How Does Subject C’s Karyotype Differ From Normal?

Subject C’s karyotype contains 47 chromosomes instead of the normal 46, with an extra copy of chromosome 13. This condition is known as trisomy 13, or Patau syndrome. In the widely used University of Arizona karyotyping lab, Subject C is described as having died shortly after birth with multiple abnormalities, including extra fingers (polydactyly) and a cleft lip.

Normal Karyotype vs. Subject C

A normal human karyotype contains 46 chromosomes arranged in 23 pairs. Twenty-two of those pairs are autosomes, which look the same in males and females. The 23rd pair consists of the sex chromosomes: two X chromosomes in females (46, XX) or one X and one Y in males (46, XY).

Subject C has all 22 autosomal pairs plus the sex chromosomes, but also carries a third copy of chromosome 13. That brings the total to 47. In standard karyotype notation, this would be written as 47, XY, +13 for a male or 47, XX, +13 for a female. The “+13” indicates the extra chromosome 13 specifically.

How the Extra Chromosome Gets There

The extra chromosome results from a cell division error called nondisjunction. During the formation of egg or sperm cells, chromosomes are supposed to separate evenly so each resulting cell gets exactly one copy. In nondisjunction, that separation fails. Two copies of a chromosome get pulled to the same side, producing a reproductive cell with 24 chromosomes instead of 23.

This error can happen at two different stages. If it occurs during the first round of division, all four resulting cells end up abnormal: two with an extra chromosome and two missing one. If it happens during the second round, only two of the four cells are affected, and the other two are normal. Either way, when an egg carrying 24 chromosomes is fertilized by a normal sperm (or vice versa), the embryo ends up with 47 chromosomes total.

Nondisjunction errors involving chromosome 13 occur more frequently in pregnancies where the mother is over 35, though they can happen at any age.

What Trisomy 13 Looks Like on a Karyotype

When you compare Subject C’s karyotype image to a normal one, the difference is visible in the group containing chromosome 13. Instead of a matched pair, there are three copies of chromosome 13 lined up together. Every other chromosome pair in the karyotype looks normal. The sex chromosomes are unaffected, so they still appear as either XX or XY.

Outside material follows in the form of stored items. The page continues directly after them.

(** The [RoundResult] all three pages build from a [ROUND_RESULT] message. *)
Definition round_result_of (m : RoundResultMsg) : RoundResult :=
  {| rr_prompt := m_prompt m;
     votes := Js.orList (m_votes m);
     podium := Js.orList (m_podium m);
     majority_winner := Js.orString (m_majority_winner m) "";
     prediction_points := Js.orList (m_prediction_points m) |}.

Definition is_vote (c : ClientMsg) : bool :=
  match c with VOTE _ => true | _ => false end.

Definition is_start_game (c : ClientMsg) : bool :=
  match c with START_GAME => true | _ => false end.

Definition is_next_question (c : ClientMsg) : bool :=
  match c with NEXT_QUESTION => true | _ => false end.

End Protocol.

(* ================================================================= *)
(** ** A small game to run the pages on *)

Module Sample.

Definition roster3 : list PlayerInfo :=
  [ {| nickname := "Alex"; avatar := "a" |};
    {| nickname := "Jordan"; avatar := "j" |};
    {| nickname := "Sam"; avatar := "s" |} ].

Definition question1 : Protocol.Question :=
  {| Protocol.q_prompt := Some {| id := 1; text := "Who forgets birthdays?" |};
     Protocol.q_question_number := 1;
     Protocol.q_total_questions := 5;
     Protocol.q_timer_seconds := 30;
     Protocol.q_players := Some roster3 |}.

Definition result1 : Protocol.RoundResultMsg :=
  {| Protocol.m_prompt := {| id := 1; text := "Who forgets birthdays?" |};
     Protocol.m_votes := Some [ {| voter := "Alex"; target := "Jordan" |} ];
     Protocol.m_podium := Some [ {| pe_nickname := "Jordan"; pe_avatar := "j";
                                    vote_count := 1; rank := 1 |} ];
     Protocol.m_majority_winner := Some "Jordan";
     Protocol.m_prediction_points := Some [ ("Alex", 1) ] |}.

(** A podium of three, in the order the room sends it. *)
Definition podium_of_three : list PodiumEntry :=
  [ {| pe_nickname := "Jordan"; pe_avatar := "j"; vote_count := 3; rank := 1 |};
    {| pe_nickname := "Alex"; pe_avatar := "a"; vote_count := 2; rank := 2 |};
    {| pe_nickname := "Sam"; pe_avatar := "s"; vote_count := 1; rank := 3 |} ].

Definition pack3 : PromptPack :=
  {| title := "Party Night";
     prompts := [ {| id := 1; text := "Who forgets birthdays?" |};
                  {| id := 2; text := "Who is always late?" |};
                  {| id := 3; text := "Who sings in the shower?" |} ] |}.

(** The tie of the specification's scenario: Riley joins, Sam and Alex
    get two votes each. *)
Definition roster4 : list PlayerInfo :=
  (roster3 ++ [ {| nickname := "Riley"; avatar := "r" |} ])%list.

Definition tie_votes : list Vote :=
  [ {| voter := "Alex"; target := "Sam" |};
    {| voter := "Jordan"; target := "Sam" |};
    {| voter := "Sam"; target := "Alex" |};
    {| voter := "Riley"; target := "Alex" |} ].

Definition podium1 : Protocol.Podium :=
  {| Protocol.m_leaderboard := Some [ {| le_nickname := "Jordan"; le_avatar := "j";
                                         score := 1; le_rank := 1; rank_change := 0 |} ];
     Protocol.m_superlatives := Some [ {| sup_title := "Most Votes"; winner := "Jordan";
                                          sup_avatar := "j"; detail := "1 vote" |} ];
     Protocol.m_round_history := None |}.

End Sample.

(* ================================================================= *)
(** ** The reveal screen shared by the three pages

    Each page draws the podium with the same inline function; only the bar
    heights differ.  [EmptySlot] is the bare [<div className="podium-slot" />]. *)

Module Reveal.

Inductive Slot :=
| EmptySlot (displayIdx : nat)
| EntrySlot (entry : PodiumEntry) (height : Z) (crown : bool).

(** [heightMap[rank] || 60] for [{ 1: h1, 2: h2, 3: h3 }] *)
Definition height_of (h1 h2 h3 : Z) (rank : Z) : Z :=
  Js.orZ (if Z.eqb rank 1 then Some h1
          else if Z.eqb rank 2 then Some h2
          else if Z.eqb rank 3 then Some h3
          else None) 60.

Definition slot (heights : Z -> Z) (displayIdx : nat) (entry : option PodiumEntry) : Slot :=
  match entry with
  | None => EmptySlot displayIdx
  | Some e => EntrySlot e (heights (rank e)) (Z.eqb (rank e) 1)
  end.

Fixpoint mapi {A B : Type} (f : nat -> A -> B) (i : nat) (l : list A) : list B :=
  match l with
  | [] => []
  | x :: rest => f i x :: mapi f (S i) rest
  end.

Definition podium_slots (heights : Z -> Z) (podium : list PodiumEntry) : list Slot :=
  let top3 := Js.slice0 3 podium in
  let ordered := [ Js.at_or_null top3 1; Js.at_or_null top3 0; Js.at_or_null top3 2 ] in
  mapi (slot heights) 0 ordered.

(** One row of the vote breakdown: the voter as printed, and the target. *)
Definition Row : Type := string * string.

Record View := {
  slots : list Slot;
  breakdown : option (list Row)
}.

End Reveal.

(* ================================================================= *)
(** ** components/organizer/LobbyScreen.tsx *)

Module LobbyScreen.

Definition minPlayers : Z := 3.

Definition canStart (playerCount : Z) : bool := Z.geb playerCount minPlayers.

Inductive Label := StartGame | NeedPlayersToStart (n : Z).

(** The Start button: [disabled={!canStart}], and the "(need n more)" note
    of the player count line. *)
Record View := {
  disabled : bool;
  label : Label;
  need_more : option Z
}.

Definition render (playerCount : Z) : View :=
  {| disabled := negb (canStart playerCount);
     label := if canStart playerCount then StartGame else NeedPlayersToStart minPlayers;
     need_more :=
       if Z.eqb playerCount 0 then None
       else if canStart playerCount then None
       else Some (minPlayers - playerCount) |}.

(** A click on the Start button: a disabled button runs no [onClick]. *)
Definition click {A : Type} (playerCount : Z) (onStartGame : A -> A) (a : A) : A :=
  if disabled (render playerCount) then a else onStartGame a.

End LobbyScreen.

(* ================================================================= *)
(** ** components/organizer/ReviewScreen.tsx *)

Module ReviewScreen.

Record t := {
  editingId : option Z;
  editText : string;
  addingNew : bool;
  newPromptText : string
}.

Definition initial : t :=
  {| editingId := None; editText := ""; addingNew := false; newPromptText := "" |}.

Section Handlers.

Variable trim : string -> string.

Definition blank (s : string) : bool := String.eqb (trim s) "".

(** [p.id === editingId]; [editingId] may be [null]. *)
Definition is_editing (editingId : option Z) (p : Prompt) : bool :=
  match editingId with
  | Some i => Z.eqb (id p) i
  | None => false
  end.

Definition startEdit (p : Prompt) (s : t) : t :=
  s{{ editingId := Some (id p); editText := text p }}.

Definition cancelEdit (s : t) : t :=
  s{{ editingId := None; editText := "" }}.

This is what makes karyotyping useful as a diagnostic tool. Lab technicians photograph a cell’s chromosomes during division, arrange them by size and banding pattern into numbered pairs, and then look for any group that has more or fewer than two. In Subject C’s case, the only abnormality is that single extra chromosome in position 13.

Physical Effects of the Extra Chromosome

The third copy of chromosome 13 disrupts normal development because it produces excess copies of all the genes on that chromosome. In the lab scenario, Subject C presents with polydactyly (extra fingers or toes) and a cleft lip, both hallmark features of Patau syndrome. The condition typically causes severe problems with brain, heart, and organ development.

Trisomy 13 is rare, occurring in roughly 1 in every 20,000 live births. It is one of the most serious autosomal trisomies. Subject C in the lab exercise is described as having died shortly after birth, which reflects the clinical reality: most infants with full trisomy 13 do not survive beyond the first weeks of life.

How This Differs From Other Karyotype Abnormalities

The karyotyping lab typically includes several patients with different chromosomal conditions, so it helps to see how Subject C’s abnormality compares. Trisomy 13 is an autosomal trisomy, meaning the extra chromosome is one of the numbered, non-sex chromosomes. Trisomy 18 (Edwards syndrome) and trisomy 21 (Down syndrome) work the same way but involve different chromosomes and produce different physical features.

Sex chromosome abnormalities, by contrast, involve the 23rd pair. A karyotype reading 47, XXY, for instance, indicates an extra X chromosome rather than an extra autosome. That condition, Klinefelter syndrome, has a very different set of effects and a much longer life expectancy than trisomy 13. The key distinction on the karyotype image: in Subject C, the extra chromosome sits with autosome pair 13, not with the sex chromosomes at the end of the chart.

In all these cases, the total chromosome count is 47, but which chromosome is tripled determines the specific syndrome and its severity. Chromosome 13 carries genes critical to early development, which is why an extra copy causes such widespread and serious disruption compared to extra copies of some other chromosomes.